The occurrence of OH is considerably high after cardiac surgery. These patients have a lengthy ICU course in the hospital, and they require more services in the hospital. The quest for the perfect marker for early OH diagnosis continues. Several clinicians have agreed that conventional markers like blood pressure and urine output fail to assist in identifying OH. In this situation, it becomes imperative to identify a dependable indicator of OH. The explanation for this study is that the bulk of deaths are due to multiple organ failure within an ICU, which is an end result of chronic hypoperfusion. The most favorable marker to identify OH shall include several sought after attributes. This includes reproducibility in a wide variety of OH states, rapidity of acquisition accuracy, simple, uniform and reliable results among the sample specimens. This current article reported that calculating blood lactate concentrations in the early phase of high-risk surgery is accurate in predicting lethality.  In conjunction with other hemodynamic factors, blood lactate levels are quickly collected and measured efficiently and accurately. This is feasible even before the introduction of any invasive monitoring in the concerned patient. However, the early measurements of blood (serum) lactate concentrations face some inherent disadvantages. These disadvantages become more profound more precisely in the septic conditions when the metabolic circumstances can be complicated. Washing of stored lactate in tissues, extracorporeal renal assistance with hemofiltration, enhanced aerobic development and altered clearance in the liver and other organs are included in the list of complicated metabolic disorders. The biochemical markers (lactate and base deficit), which measure the OH are considered to be more specific and trustworthy as compared to the traditional pre-hospital methods. Therefore, we suggest that biochemical testing stands out as the most viable method to manage OH.
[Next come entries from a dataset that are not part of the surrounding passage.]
(* ===== verification/CommandStream.v ===== *)
(** * The reader of the command stream

    The transport of [match-command.service.ts]: registering a match, the
    consumer that reads new entries, the sweep that takes over the entries a
    dead consumer left pending. *)

From stdpp Require Import gmap.
From S2P Require Import Prelude JsData Doubles Effects Shared Decimal Redis Lease Fencing.
From S2P Require Import Cards Scoring TopicVoting ClassEngine Machine MatchCodec.
From S2P Require Import Events CardCommands Async Envelopes Timers Node Commands Ownership.
#[local] Open Scope Z_scope.
#[local] Open Scope prog_scope.

Definition CLAIM_INTERVAL_MS : Z := 5000.
Definition BLOCK_MS : Z := 1000.
Definition MIN_BLOCKING_ITERATION_MS : Z := BLOCK_MS / 2.
Definition BATCH : Z := 128.
Definition MAX_SWEEP_ENTRIES : Z := BATCH * 4.

(** [makeCommandEnvelope]: the fields the owner reads. *)
Definition makeCommandEnvelope (eventId matchId : jstr) (body : OwnerCommandBody) : CommandEnvelope :=
  mkEnvelope eventId matchId body.

Definition forward (env : CommandEnvelope) : Task unit := await (RStreamAdd (env_matchId env) env).

(** ** Registrations *)

Definition registration (matchId : jstr) : Task (option Registration) :=
  reads (fun n => nd_registered n !! matchId).

(** [signal.aborted] *)
Definition aborted (matchId : jstr) (reg : nat) : Task bool :=
  reads (fun n => negb (bool_decide (rg_ref <$> nd_registered n !! matchId = Some reg))).

Definition schedulePoll (matchId : jstr) (reg : nat) : Task unit :=
  busy <- reads (fun n => bool_decide (matchId ∈ nd_inFlight n)) ;;
  gone <- aborted matchId reg ;;
  if busy || gone then pret tt
  else
    writes (fun n => set_inFlight ({[matchId]} ∪ nd_inFlight n) n) ;;
    start_job (JPoll matchId reg).

Definition dispatchPolls : Task unit :=
  regs <- reads (fun n => map_to_list (nd_registered n)) ;;
  for_each regs (fun kv => schedulePoll kv.1 (rg_ref kv.2)).

Definition ensurePolling : Task unit :=
  writes (set_polling true) ;;
  dispatchPolls.

Definition registerMatch (matchId : jstr) : Task unit :=
  existing <- registration matchId ;;
  match existing with
  | Some _ => pret tt
  | None =>
      writes (fun n => let '(ref, n') := fresh_ref n in
                set_registered (<[matchId := mkRegistration ref 0]> (nd_registered n')) n') ;;
      attempt (await (RGroupCreate matchId)) ;;
      ensurePolling
  end.

Definition deregisterMatch (matchId : jstr) : Task unit :=
  writes (fun n =>
    let regs := delete matchId (nd_registered n) in
    set_polling (nd_polling n && negb (bool_decide (regs = ∅))) (set_registered regs n)).

(** ** Reading *)

Section Reader.
Context (sideEffects : option CommandSideEffects).
Context (parseAndValidate : jstr -> jstr -> option CommandEnvelope).

Abbreviation process matchId entry := (processEntry sideEffects parseAndValidate matchId entry).

(** What a loop over entries comes to: the signal was aborted, the sweep is
    full, or all entries were seen. *)
Inductive Sweep := Aborted | Full | Seen.

(** The entries of a page: how many are processed in all, and why it stopped. *)
Fixpoint claim_page (matchId : jstr) (reg : nat) (claimed : list StreamEntry) (processed : Z)
    : Task (Z * Sweep) :=
  match claimed with
  | [] => pret (processed, Seen)
  | entry :: claimed' =>
      gone <- aborted matchId reg ;;
      if gone : bool then pret (processed, Aborted)
      else if MAX_SWEEP_ENTRIES <=? processed then pret (processed, Full)
      else process matchId entry ;; claim_page matchId reg claimed' (processed + 1)
  end.

Definition CURSOR_END : jstr := js "0-0".

(** [pages] bounds the pages of one sweep; [true]: the last cursor was
    reached. *)
Fixpoint claim_pages (pages : nat) (matchId : jstr) (reg : nat) (cursor : jstr) (processed : Z)
    : Task (Z * option bool) :=
  match pages with
  | O => pret (processed, Some false)
  | S pages' =>
      gone <- aborted matchId reg ;;
      if gone : bool then pret (processed, None)
      else
        page <- await (RAutoClaim matchId cursor) ;;
        swept <- claim_page matchId reg (snd page) processed ;;
        match snd swept with
        | Aborted => pret (fst swept, None)
        | Full | Seen =>
            if bool_decide (fst page = CURSOR_END) then pret (fst swept, Some true)
            else if fst swept <? MAX_SWEEP_ENTRIES
            then claim_pages pages' matchId reg (fst page) (fst swept)
            else pret (fst swept, Some false)
        end
  end.

Definition claimIdleEntries (pages : nat) (matchId : jstr) (reg : nat) : Task Z :=
  current <- registration matchId ;;
  match current with
  | None => pret 0
  | Some r =>
      t <- now ;;
      if t - rg_lastClaimAt r <? CLAIM_INTERVAL_MS then pret 0
      else
        swept <- claim_pages pages matchId reg CURSOR_END 0 ;;
        match snd swept with
        | Some true =>
            gone <- aborted matchId reg ;;
            if gone : bool then pret (fst swept)
            else
              t <- now ;;
              writes (fun n => set_registered (<[matchId := mkRegistration reg t]> (nd_registered n)) n) ;;
              pret (fst swept)
        | _ => pret (fst swept)
        end
  end.

(** New entries; what a handler throws ends the read. *)
Fixpoint read_entries (matchId : jstr) (reg : nat) (entries : list StreamEntry) (processed : Z) : Task Z :=
  match entries with
  | [] => pret processed
  | entry :: entries' =>
      gone <- aborted matchId reg ;;
      if gone : bool then pret processed
      else
        handled <- attempt (process matchId entry) ;;
        match handled with
        | Throw _ => pret processed
        | Ok _ => read_entries matchId reg entries' (processed + 1)
        end
  end.

Definition pollOnce (pages : nat) (matchId : jstr) (reg : nat) : Task Z :=
  claimed <- attempt (claimIdleEntries pages matchId reg) ;;
  match claimed with
  | Throw _ => pret 0
  | Ok processed =>
      gone <- aborted matchId reg ;;
      if gone : bool then pret processed
      else
        entries <- attempt (await (RReadGroup matchId)) ;;
        match entries with
        | Throw _ => pret processed
        | Ok entries => read_entries matchId reg entries processed
        end
  end.

(** The promise [schedulePoll] starts. *)
Definition poll (pages : nat) (matchId : jstr) (reg : nat) : Task unit :=
  startedAt <- now ;;
  processed <- pollOnce pages matchId reg ;;
  rearm <-
    (if 0 <? processed then pret true
     else t <- now ;; pret (MIN_BLOCKING_ITERATION_MS <=? t - startedAt)) ;;
  writes (fun n => set_inFlight (nd_inFlight n ∖ {[matchId]}) n) ;;
  if negb rearm then pret tt
  else
    current <- registration matchId ;;
    match current with
    | None => pret tt
    | Some r => schedulePoll matchId (rg_ref r)
    end.
End Reader.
In recent times, it has become of paramount importance to identify patients with OH. This identification is necessary to minimize morbidity and mortality. While laboratory tests such as measuring lactic acid help to define OH and revival recommendations, previous prognostic indicators of OH are necessary in order to introduce earlier and additional effective surveillance and resuscitation in patients at risk. Future perspectives: In order to determine if the detection and alteration of hyperlactatemia can effective in falling morbidity and mortality in a healthy surgical population, further studies are needed. Larger, multicenter trials would also aid comprehensively assess the treatment of ritual hypoperfusion in patients with trauma.